Summary: Sermon #3 This sermon talks about what holiness looks like. Taken from "Whatever Became of Holiness" by Steve Deneff
The Heart of the Matter
Do not defile yourselves by any of these creatures. Do not make yourselves unclean by means of them or be made unclean by them. I am the LORD your God; consecrate yourselves and be holy, because I am holy. Do not make yourselves unclean by any creature that moves about on the ground. I am the LORD who brought you up out of Egypt to be your God; therefore be holy, because I am holy.
When the bible speaks of something as “holy,” it is meant to be separate and uncommon. It is used to describe places, days, clothing, furniture, dishes, ground, water, oil, cities, words and people.
To be holy is to be unique. It is to be different from the rest. Distinctively better. Reserved for special purposes.
But is also has a moral overtone. It describes those things that are set apart and totally consecrated for spiritual purposes. They are pure... sacred... dedicated to a single idea: that of pleasing and serving God and God alone.

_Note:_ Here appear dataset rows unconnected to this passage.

(* ===== verification/Config.v ===== *)
(** * The workspace configuration (internal/complytime/config.go)

    Parsing and validation of policy references, the verification settings, the
    expansion of environment references in target variables and the structural
    validation of complytime.yaml.  YAML itself is a parameter ([Codec]). *)
From stdpp Require Import gmap.
From S2P Require Import Prelude GoStrings Digest OciRef World State.

(** ** Paths given as text *)

(** [filepath.Clean] on a Unix path. *)
Definition clean_push (rooted : bool) (acc : list string) (seg : string) : list string :=
  if bool_decide (seg = "") || bool_decide (seg = ".") then acc
  else if bool_decide (seg = "..") then
    match split_last acc with
    | Some (up, last) => if bool_decide (last = "..") then acc ++ [".."] else up
    | None => if rooted then [] else [".."]
    end
  else acc ++ [seg].

Definition filepath_Clean (s : string) : string :=
  let rooted := has_prefix s "/" in
  let segs := fold_left (clean_push rooted) (str_split s "/") [] in
  if rooted then "/" +:+ join "/" segs
  else if bool_decide (segs = []) then "." else join "/" segs.

Definition filepath_IsAbs (s : string) : bool := has_prefix s "/".

(** The place a path names for a process whose working directory is [cwd]. *)
Definition abs_path (cwd : path) (s : string) : path :=
  path_join (if filepath_IsAbs s then [] else cwd) s.

(** ** Data *)

Record VerificationConfig := MkVerificationConfig {
  VC_Issuer : string;
  VC_Identity : string;
  VC_Key : string;
  VC_TrustedRoot : string;
}.

(** A policies or complypacks entry; a nil verification block is [None]. *)
Record PolicyEntry := MkPolicyEntry {
  PE_URL : string;
  PE_ID : string;
  PE_Verification : option VerificationConfig;
  PE_SkipVerify : bool;
}.

Record TargetConfig := MkTargetConfig {
  T_ID : string;
  T_Policies : list string;
  T_Variables : gmap string string;
}.

Record WorkspaceConfig := MkWorkspaceConfig {
  WC_Version : Z;
  WC_Policies : list PolicyEntry;
  WC_Complypacks : list PolicyEntry;
  WC_Targets : list TargetConfig;
  WC_Variables : gmap string string;
  WC_Verification : option VerificationConfig;
}.

#[export] Instance VerificationConfig_eq_dec : EqDecision VerificationConfig.
Proof. solve_decision. Defined.
#[export] Instance PolicyEntry_eq_dec : EqDecision PolicyEntry.
Proof. solve_decision. Defined.

Definition CurrentWorkspaceVersion : Z := 1.

(** ** OCI references *)

(** [unsafeRefChars] *)
Definition unsafe_ref_char (c : ascii) : bool := in_set ";|&$`!><(){}[]\" c.

Definition ValidateOCIRef (raw : string) : option error :=
  let s := trim_space raw in
  if bool_decide (s = "") then Some (Errorf "policy URL cannot be empty")
  else if str_exists unsafe_ref_char s then
    Some (Errorf ("policy URL contains invalid characters: " +:+ s))
  else
    let stripped := trim_prefix (trim_prefix s "https://") "http://" in
    match cut stripped "/" with
    | None => Some (Errorf ("policy URL must include a registry and repository " +:+
                            "(e.g. registry.com/repo:tag): " +:+ s))
    | Some (host, _) =>
        if negb (contains_byte host ".") && negb (contains_byte host ":") then
          Some (Errorf ("policy URL must include a registry host (e.g. registry.com/repo:tag): " +:+ s))
        else None
    end.

Record PolicyRef := MkPolicyRef {
  PR_Raw : string;
  PR_Registry : string;
  PR_Repository : string;
  PR_Tag : string;
  PR_Digest : string;
}.

Definition VersionString (r : PolicyRef) : string :=
  if bool_decide (PR_Tag r = "") then PR_Digest r else PR_Tag r.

When the term “holy” is used to describe people, as we have seen in the passage from Leviticus, they are said to be separate from the rest of their culture on account of their uncommon love for God and for others. Their white-hot passion to imitate Christ consumes them. Their radical, almost fanatical obsession with God and to think of nothing else. That’s not to say that you become “so heavenly minded that you are no earthly good.” Your will becomes so inter-twined with the will of God that you want to please Him in ALL aspects of your life.
It is possible for common people to have an uncommon love for God. The Bible has said, and the happy experience of holy men of holy men in the past confirms, that whatever else holiness is. It is have able for the ordinary people today. It is possible to do what is right and like it. It is possible to hear sermons on sin and NOT leave feeling guilty about them. It is possible to be the kind of person we admire. It is possible to really KNOW we are pleasing God.
This is the sanctified life. This is the meaning of holiness. And this is the goal of all decent faith.
This morning, we will look at what holiness is. We have walked down the road where we have seen a holy God. Last week, we looked at sin and repentance. As we continue, let us look at what an obtainable, holy life truly looks like.
1. Holiness is a Pure Heart.
The Bible tells us that the heart is the seat of all affections and desires. It is the focal point of who we really are, buried deep beneath the layers of image, personality, attitude and behaviour. Everything we do, every pleasure we enjoy, every decision we make, every habit we form is found within our heart. It is not possible to act, think, speak, laugh, or cry for very long in a manner inconsistent with our heart. Vance Havner put it, “Whatever’s in the well, will eventually come up in the bucket.”
The Bible says our hearts may be purified from every selfish desire, and liberated to love God with all our soul, mind and strength; and then to love our neighbour as much as we love ourselves (Mark 12: 30-31). This, and nothing less, is entire sanctification. So purity in heart is the heart of the matter.
We may make mistakes. We may holler at kids or say more than we mean. We may rub people the wrong way. We may be, in our worst moments, irritable, overzealous, “slaphappy”, or downright obnoxious. But we care. We do not deny it. And we do not excuse it as “just within my character” if we know it isn’t in God’s. And we do not ask each time that these transgressions be forgiven, but cleansed.
A poem describes what a pure heart looks like.
When you are forgotten or neglected or purposely set at naught, and you sting and hurt with the insult or the oversight, but your heart is happy, being counted worthy to suffer for Christ - that is dying to self.
When your good is evil spoken of, when your wishes are crossed, your advice disregarded, your opinions ridiculed, and you refuse to let anger rise in your heart, or even defend yourself, but take it all in patient, loving silence - that is dying to self.
When you can stand face to face with folly, waste, extravagance, spiritual insensibility, and endure it as Jesus endured it - that is dying to self.
When you never care to refer to yourself in conversation, or to record your own good works, or itch after condemnation; when you can truly love to be unknown - that is dying to self.